The documentary has some commentary, but not a lot, on Ailey’s love life. He was openly gay to his close friends, family members and many of colleagues, but he avoided talking about his love life to the media. Ailey was apparently so secretive about his love life that the only serious boyfriend who’s mentioned in the documentary is a man named Abdullah (no last name mentioned), whom Ailey met in Paris and brought to New York City to live with him.

According to what’s said in the documentary, Abdullah left Ailey by climbing out of the apartment’s fire escape. The movie doesn’t mention why they broke up, but Ailey seems to have channeled his heartbreak into his work. Another aspect of Ailey’s personal life that he didn’t easily share with others was his battle with depression and suicidal thoughts. Only people in his inner circle knew about these struggles, according to what some people in the documentary say.

AAADT stage manager Bill Hammond says that by the 1970s, Ailey was a full-blown workaholic. “I think he took on too much,” Hammond comments. Other people interviewed in the “Ailey” documentary include “Lazarus” composer Darrin Ross; Linda Kent, an AAADT dancer from 1968 to 1974; Hope Clark, an AAADT dancer from 1965 to 1966; and Masazumi Chaya, an AAADT dancer from 1972 to 1966 and AAADT associate director from 1991 to 2019.

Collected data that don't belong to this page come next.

(* ===== verification/ClientIds.v ===== *)
(** * Exchange-assigned order ids (client_ids.hpp)

    The gateway's translation between client order ids and engine order ids, and the keyed hash that protects its table. The
    tables are maps; their iteration order is never used. *)
From S2P Require Import Prelude Bits Bytes Common.

(** ** SipHash *)

Module SipHash.

Record state := mk { v0 : Z; v1 : Z; v2 : Z; v3 : Z }.

Definition round (s : state) : state :=
  let a := u64 (v0 s + v1 s) in
  let b := Z.lxor (rotl64 (v1 s) 13) a in
  let a := rotl64 a 32 in
  let c := u64 (v2 s + v3 s) in
  let d := Z.lxor (rotl64 (v3 s) 16) c in
  let a := u64 (a + d) in
  let d := Z.lxor (rotl64 d 21) a in
  let c := u64 (c + b) in
  let b := Z.lxor (rotl64 b 17) c in
  mk a b (rotl64 c 32) d.

Definition compress (c : nat) (s : state) (m : Z) : state :=
  let s := Nat.iter c round (mk (v0 s) (v1 s) (v2 s) (Z.lxor (v3 s) m)) in
  mk (Z.lxor (v0 s) m) (v1 s) (v2 s) (v3 s).

(** The loop over the blocks of eight bytes; what is left, under eight bytes, goes with the length into the last block. *)
Fixpoint blocks (fuel : nat) (c : nat) (s : state) (data : list Z) : state * list Z :=
  match fuel with
  | O => (s, data)
  | S fuel => if (8 <=? length data)%nat then blocks fuel c (compress c s (of_le (take 8 data))) (drop 8 data) else (s, data)
  end.

Definition siphash (c d : nat) (k0 k1 : Z) (data : list Z) : Z :=
  let s := mk (Z.lxor k0 8317987319222330741) (Z.lxor k1 7237128888997146477) (Z.lxor k0 7816392313619706465)
    (Z.lxor k1 8387220255154660723) in
  let '(s, rest) := blocks (length data) c s data in
  let last := Z.lor (u64 (Z.shiftl (Z.land (alen data) 255) 56)) (of_le rest) in
  let s := compress c s last in
  let s := Nat.iter d round (mk (v0 s) (v1 s) (Z.lxor (v2 s) 255) (v3 s)) in
  Z.lxor (Z.lxor (v0 s) (v1 s)) (Z.lxor (v2 s) (v3 s)).

(** The vectors of the published reference implementation: key and data are the bytes 0, 1, 2, ... *)
Example siphash_2_4_empty : siphash 2 4 506097522914230528 1084818905618843912 [] = 8246050544436514353.
Proof. vm_compute. reflexivity. Qed.
Example siphash_2_4_fifteen : siphash 2 4 506097522914230528 1084818905618843912 (seqZ 0 15) = 11613035633349379557.
Proof. vm_compute. reflexivity. Qed.

End SipHash.

(** ** The table *)

Module ClientIdMap.

Record Key := mkKey { client_id : Z; symbol : Z; owner : Z }.
#[export] Instance Key_eq_dec : EqDecision Key.
Proof. solve_decision. Defined.
#[export] Instance Key_countable : Countable Key.
Proof.
  refine (inj_countable' (fun k => (client_id k, symbol k, owner k)) (fun p => mkKey p.1.1 p.1.2 p.2) _). by intros [].
Defined.

(** [Hasher]: the sixteen bytes of the key. *)
Definition hasher (k0 k1 : Z) (k : Key) : Z :=
  SipHash.siphash 1 3 k0 k1 (pack [(8%nat, client_id k); (4%nat, symbol k); (4%nat, owner k)]).

Record t := mk { fwd_ : gmap Key Z; rev_ : gmap Z Key; next_ : Z }.
Definition make (first_exchange_id : Z) : t := mk ∅ ∅ first_exchange_id.

Definition for_new (m : t) (k : Key) : Z * t :=
  if client_id k =? 0 then (0, m) else
  match fwd_ m !! k with
  | Some x => (x, m)
  | None => (next_ m, mk (<[k := next_ m]> (fwd_ m))
      (match rev_ m !! next_ m with None => <[next_ m := k]> (rev_ m) | Some _ => rev_ m end) (u64 (next_ m + 1)))
  end.
Definition find (m : t) (k : Key) : Z := default 0 (fwd_ m !! k).
Definition to_client (m : t) (x viewer : Z) : Z :=
  match rev_ m !! x with Some k => if owner k =? viewer then client_id k else 0 | None => 0 end.
Definition owner_of (m : t) (x : Z) : Z := match rev_ m !! x with Some k => owner k | None => 0 end.
Definition retire (m : t) (x : Z) : t :=
  match rev_ m !! x with Some k => mk (delete k (fwd_ m)) (delete x (rev_ m)) (next_ m) | None => m end.
Definition live (m : t) : Z := Z.of_nat (size (rev_ m)).
Definition next_exchange_id (m : t) : Z := next_ m.

(** ** Any use of the table *)

Inductive op := ForNew (k : Key) | Retire (x : Z).
Definition apply (m : t) (o : op) : t := match o with ForNew k => (for_new m k).2 | Retire x => retire m x end.
Definition after (first : Z) (ops : list op) : t := foldl apply (make first) ops.

(** The two tables are inverse to each other, and only hold ids already given out. *)
Record wf (first : Z) (m : t) : Prop := {
  wf_inverse : forall k x, fwd_ m !! k = Some x <-> rev_ m !! x = Some k;
  wf_range : forall x k, rev_ m !! x = Some k -> first <= x < next_ m /\ client_id k <> 0;
  wf_next : 1 <= first <= next_ m;
}.

Lemma wf_make first : 1 <= first -> wf first (make first).
Proof. intros Hf. split; simpl; [by intros; rewrite !lookup_empty|by intros x k; rewrite lookup_empty|lia]. Qed.

Lemma wf_fresh first m : wf first m -> rev_ m !! next_ m = None.
Proof. intros Hw. destruct (rev_ m !! next_ m) as [k|] eqn:E; [|done]. apply (wf_range _ _ Hw) in E. lia. Qed.

Lemma wf_for_new first m k : wf first m -> next_ m + 1 < 18446744073709551616 ->
  wf first (for_new m k).2 /\ next_ m <= next_ (for_new m k).2 <= next_ m + 1.
Proof.
  intros Hw Hn. pose proof Hw as [Hi Hr Hx]. unfold for_new. destruct (Z.eqb_spec (client_id k) 0) as [|Hk]; [simpl; split; [done|lia]|].
  destruct (fwd_ m !! k) as [x|] eqn:E; [simpl; split; [done|lia]|]. simpl. rewrite (wf_fresh first m Hw). rewrite u64_small by (unfold in_u64; lia).
  split; [|lia]. split; simpl.
  - intros k' x. rewrite !lookup_insert_Some. rewrite <- Hi. split.
    + intros [[<- <-]|[Hne Hl]]; [by left|right]. split; [|done]. intros <-. apply Hi in Hl. by rewrite (wf_fresh first m Hw) in Hl.
    + intros [[<- <-]|[Hne Hl]]; [by left|right]. split; [|done]. intros <-. congruence.
  - intros x k'. rewrite lookup_insert_Some. intros [[<- <-]|[_ Hl]]; [lia|]. apply Hr in Hl. lia.
  - lia.
Qed.

Lemma wf_retire first m x : wf first m -> wf first (retire m x) /\ next_ (retire m x) = next_ m.
Proof.
  intros [Hi Hr Hn]. unfold retire. destruct (rev_ m !! x) as [k|] eqn:E; [|done]. split; [|done]. split; simpl; [| |done].
  - intros k' x'. rewrite !lookup_delete_Some, Hi. split; intros [Hne Hl]; split; try done; intros ->; [congruence|].
    apply Hi in E, Hl. congruence.
  - intros x' k' Hl. apply lookup_delete_Some in Hl as [_ Hl]. by apply Hr.
Qed.

Lemma wf_after first ops : 1 <= first -> first + Z.of_nat (length ops) < 18446744073709551616 ->
  wf first (after first ops) /\ next_ (after first ops) <= first + Z.of_nat (length ops).
Proof.
  intros H1. induction ops as [|o ops IH] using rev_ind; intros Hlen; [split; [by apply wf_make|simpl; lia]|].
  rewrite length_app in *. simpl in *. destruct IH as [Hw Hn]; [lia|]. unfold after in *. rewrite foldl_snoc.
  destruct o as [k|x]; simpl.
  - destruct (wf_for_new first (foldl apply (make first) ops) k Hw) as [Hw' Hn']; [lia|]. split; [done|lia].
  - destruct (wf_retire first (foldl apply (make first) ops) x Hw) as [Hw' Hn']. split; [done|lia].
Qed.

Lemma find_live first m k x : wf first m -> find m k = x -> x <> 0 -> fwd_ m !! k = Some x /\ rev_ m !! x = Some k.
Proof. intros Hw. unfold find. destruct (fwd_ m !! k) as [y|] eqn:E; simpl; [|done]. intros <- _. split; [done|]. by apply (wf_inverse _ _ Hw). Qed.

Lemma live_find first m k x : wf first m -> rev_ m !! x = Some k -> find m k = x /\ x <> 0.
Proof.
  intros Hw Hr. pose proof (wf_range _ _ Hw _ _ Hr). pose proof (wf_next _ _ Hw). apply (wf_inverse _ _ Hw) in Hr. unfold find. rewrite Hr. simpl. lia.
Qed.

(** C17: after any use of the table, the two ids of a live order name each other, and nobody but its owner learns the
    client's id: exchange ids are never shared, never zero, and each new one is larger than all before it. A new order gets
    the live order's id if its client id is live, and a fresh one otherwise; retiring an id frees exactly its client id. *)
Theorem client_ids_bijection first ops : 1 <= first -> first + Z.of_nat (length ops) + 1 < 18446744073709551616 ->
  let m := after first ops in
  (forall k x, find m k = x -> x <> 0 -> first <= x < next_exchange_id m /\ to_client m x (owner k) = client_id k /\
    owner_of m x = owner k /\ (forall v, v <> owner k -> to_client m x v = 0) /\ (forall k', find m k' = x -> k' = k)) /\
  (forall k, client_id k <> 0 -> (for_new m k).1 = (if find m k =? 0 then next_exchange_id m else find m k) /\
    find (for_new m k).2 k = (for_new m k).1 /\ (forall k', k' <> k -> find (for_new m k).2 k' = find m k')) /\
  (forall k, client_id k = 0 -> for_new m k = (0, m)) /\
  (forall x k, x <> 0 -> find (retire m x) k = if find m k =? x then 0 else find m k).
Proof.
  intros H1 Hlen m. destruct (wf_after first ops H1 ltac:(lia)) as [Hw Hn]. fold m in Hw, Hn. split_and!.
  - intros k x Hk Hx. destruct (find_live first m k x Hw Hk Hx) as [Hf Hr]. pose proof (wf_range _ _ Hw _ _ Hr).
    unfold to_client, owner_of. rewrite Hr, Z.eqb_refl. unfold next_exchange_id. split_and!; try done; try lia.
    + intros v Hv. by rewrite (proj2 (Z.eqb_neq _ _)).
    + intros k' Hk'. destruct (find_live first m k' x Hw Hk' Hx). congruence.
  - intros k Hk. unfold for_new, find. rewrite (proj2 (Z.eqb_neq (client_id k) 0)) by done. pose proof (wf_next _ _ Hw).
    destruct (fwd_ m !! k) as [x|] eqn:E; simpl.
    + pose proof (wf_inverse _ _ Hw k x) as Hi. rewrite E in Hi. pose proof (wf_range _ _ Hw x k (proj1 Hi eq_refl)).
      rewrite (proj2 (Z.eqb_neq x 0)), E by lia. done.
    + rewrite lookup_insert_eq. split_and!; try done. intros k' Hne. by rewrite lookup_insert_ne.
  - intros k Hk. unfold for_new. by rewrite Hk.
  - intros x k Hx. unfold retire. destruct (rev_ m !! x) as [k0|] eqn:E.
    + destruct (live_find first m k0 x Hw E) as [Hf _]. unfold find in *. simpl. destruct (decide (k = k0)) as [->|Hne].
      * by rewrite lookup_delete_eq, Hf, Z.eqb_refl.
      * rewrite lookup_delete_ne by done. destruct (fwd_ m !! k) as [y|] eqn:Ey; cbn [default from_option id];
          [|by rewrite (proj2 (Z.eqb_neq 0 x))].
        rewrite (proj2 (Z.eqb_neq y x)); [done|]. intros ->. apply (wf_inverse _ _ Hw) in Ey. congruence.
    + destruct (Z.eqb_spec (find m k) x) as [Hk|]; [|done]. destruct (find_live first m k x Hw Hk Hx). congruence.
Qed.

Definition demo_key : Key := mkKey 77 1 5.
Definition demo_ops : list op := [ForNew demo_key; ForNew (mkKey 78 1 6); Retire 1; ForNew demo_key].
Lemma client_ids_bijection_witness : find (after 1 demo_ops) demo_key = 3 /\ to_client (after 1 demo_ops) 3 5 = 77 /\
  to_client (after 1 demo_ops) 3 6 = 0.
Proof.
  destruct (client_ids_bijection 1 demo_ops ltac:(lia) ltac:(simpl; lia)) as (Hf & _).
  assert (find (after 1 demo_ops) demo_key = 3) as E by (vm_compute; reflexivity).
  destruct (Hf demo_key 3 E ltac:(lia)) as (_ & Hc & _ & Hv & _). split; [exact E|]. split; [exact Hc|]. apply Hv. discriminate.
Defined.

End ClientIdMap.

Ailey’s determination to keep his personal life as private as possible also extended to when he found out that he was HIV-positive. Several people in “Ailey” claimed that even when it was obvious that he was looking very unhealthy, he denied having AIDS to many of his closest friends, out of fear of being shunned. It was not uncommon for many people with AIDS to try to hide that they had the disease, especially back in the 1980s, when it was mistakenly labeled as a “gay disease,” and the U.S. government was slow to respond to this public health crisis.

Because dance requires a certain athleticism, having a physically degenerative disease such as AIDS was not something that Ailey wanted to be part of his legacy. According to Jones, many gay men at the time wanted to edit themselves out of the AIDS narrative. “He was part of the editing,” Jones says of Ailey.

And that shame caused Ailey to isolate himself from many of his loved ones. “He was alone,” adds Jones of Ailey not sharing much of his suffering with several people he knew. (On a side note, Jones is the subject of his own documentary: “Can You Bring It: Bill T. Jones and D-Man in the Waters,” which was released in the U.S. a week before the “Ailey” documentary.)

But toward the end of Ailey’s life, it was impossible for him to continue to hide the truth, even though he refused to go public with having AIDS. One of the most emotionally moving parts of the documentary is when Jamison describes being with Ailey on his death bed at the moment that he died: “He breathed in, and he never breathed out. We [the people he left behind] are his breath out.”

“Ailey” is an example of documentary that’s a touching reminder that how someone lives is more important than how someone dies. The storytelling style of this documentary doesn’t really break any new ground. However, people who have an appreciation for highly creative artists will find “Ailey” a worthy portrait of someone whose life might have been cut short, but he has an influential legacy that will continue for generations.

Neon released “Ailey” in New York City on July 23, 2021, and in Los Angeles on July 30, 2021, with an expansion to more U.S. cinemas on August 6, 2021.